In response to rising drug use amongst young people and the counter-culture in particular, efforts to enforce prohibition were strengthened in many countries from the late 1960s onwards. In 1972 United States president Richard Nixon announced the commencement of the so-called War on Drugs. Later, President Reagan added the position of drug czar to the President's Executive Office.

Lobbying at an international level for the prohibition of non-medical drug use has been a feature of United States policy since the beginnings of the modern War on Drugs in the late 20th century, to such an extent that US support for foreign governments is sometimes contingent on adherence to US drug policy. Major milestones in this campaign include the successful introduction of the Single Convention on Narcotic Drugs in 1961, the Convention on Psychotropic Substances in 1971 and the United Nations Convention Against Illicit Traffic in Narcotic Drugs and Psychotropic Substances in 1988.


Methods of enforcement
The War on Drugs utilizes several techniques to achieve its goal of eliminating recreational drug use:

specialized law enforcement agencies, officers and techniques
information campaigns to educate the public on the real or perceived dangers of recreational drug use
streamlined enforcement and evidence-gathering procedures
The War on Drugs involves action taken against three groups of criminals:

Manufacturers (whether through chemical synthesis or agriculture)
Traffickers and dealers
Users
A War on Drugs is usually run like a modern war with police and other law enforcement officers instead of military personnel. The apparatus prepared for the War is ordinarily organized to face guerrilla situations, armed attacks or counter-attacks and bombings. These tactics include espionage, as undercover agents (spies) are used to infiltrate drug use and trafficking circles.
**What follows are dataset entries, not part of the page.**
(* ===== verification/Deployment.v ===== *)
(** * A deployment: relay processes connected by streams

    Every host is a relay process ([RelayProcess.Process]) with its own view of
    the world; between hosts, and from clients to hosts, run the byte streams
    that were dialled. A step lets a client send, the network carry bytes or
    set up a connection, or any task of any process take its turn; streams may
    break, connections be refused at the limit, forwards fail. Here is the
    invariant that every step keeps and what a forward does to it;
    [DeploymentRun] concludes. *)
From S2P Require Import Prelude.
From S2P Require Import RustStd.
From S2P Require Import Interfaces.
From S2P Require Import Cell.
From S2P Require Import Keys.
From S2P Require Import Forwarding.
From S2P Require Import Fragmentation.
From S2P Require Import Mailbox.
From S2P Require Import PullListener.
From S2P Require Import PullServer.
From S2P Require Import Node.
From S2P Require Import RelayProcess.
From S2P Require Import Client.
From S2P Require Import Receiver.
From S2P Require Import EndToEnd.
From S2P Require Import Links.

Open Scope Z_scope.

(** Who writes on a stream: a client, which has sent these bytes, or the relay
    at an address, on a stream it dialled. *)
Inductive origin (Conn : Type) : Type :=
  | FromClient (sent : bytes)
  | FromRelay (addr : bytes) (c : Conn).
Arguments FromClient {Conn}.
Arguments FromRelay {Conn}.

(** What became of a stream at its destination: not accepted yet, accepted as
    the stream [s] of that host, or closed or refused there. *)
Inductive far_end (Conn : Type) : Type :=
  | Waiting
  | Accepted (s : Conn)
  | Closed.
Arguments Waiting {Conn}.
Arguments Accepted {Conn}.
Arguments Closed {Conn}.

(** A stream: [lk_moved] is what the network has carried into the inbox of the
    far end so far, [lk_done] the number of its frames that were processed. *)
Record link (Conn : Type) : Type := mkLink {
  lk_origin : origin Conn;
  lk_dest : bytes;
  lk_end : far_end Conn;
  lk_moved : bytes;
  lk_done : nat
}.
Arguments mkLink {Conn}.
Arguments lk_origin {Conn}.
Arguments lk_dest {Conn}.
Arguments lk_end {Conn}.
Arguments lk_moved {Conn}.
Arguments lk_done {Conn}.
Investigation on drug trafficking often begins with the recording of unusually frequent deaths by overdose, monitoring financial flows of suspected traffickers, or by finding concrete elements while inspecting for other purposes. For example, a person pulled over for traffic violations may have illicit drugs in his or her vehicle, thus leading to an arrest and/or investigation of the source of the materials. Most investigations into trafficking or manufacturing are fruitless, and casual users remain at a greater risk of arrest, conviction and imprisonment than others.


Legal Provisions
The following frequently used drugs are prohibited or otherwise regulated for recreational use in most countries:

Alcohol
Benzodiazepines such as diazepam (Valium)
Cannabis products, e.g. marijuana, hashish and hashish oil
Dissociatives such as dextromethorphan (DXM), phencyclidine (pcp), and ketamine
Hallucinogens such as LSD, mescaline, peyote, and psilocybin
Opium, opiates such as heroin and morphine, and opioids such as codeine, hydrocodone (Vicodin), methadone, and oxycodone (Percocet, Oxycontin)
Sedatives such as GHB, and methaqualone (Quaalude)
Stimulants such as amphetamines (Adderall, Dexedrine), coca leaves and their derivative cocaine, MDMA (Ecstasy), methamphetamines, methcathinone, methylphenidate (Ritalin), and nicotine
The regulation of the above drugs varies in many countries; cannabis and hashish, for example, are sometimes legal for personal use, though not sale. In some countries Dextromethorphan is available in ordinary over-the-counter products such as cough medicines. Alcohol possession and consumption by adults is today banned only in Islamic countries and various parts of India. The United States, Finland, and Canada banned alcohol in the early part of the 20th century; this was called Prohibition. Tobacco is not illegal for adults in any country, with the notable exception of Bhutan. In some parts of the world, provisions are made for the use of traditional sacraments like Ayahuasca, Iboga, and Peyote.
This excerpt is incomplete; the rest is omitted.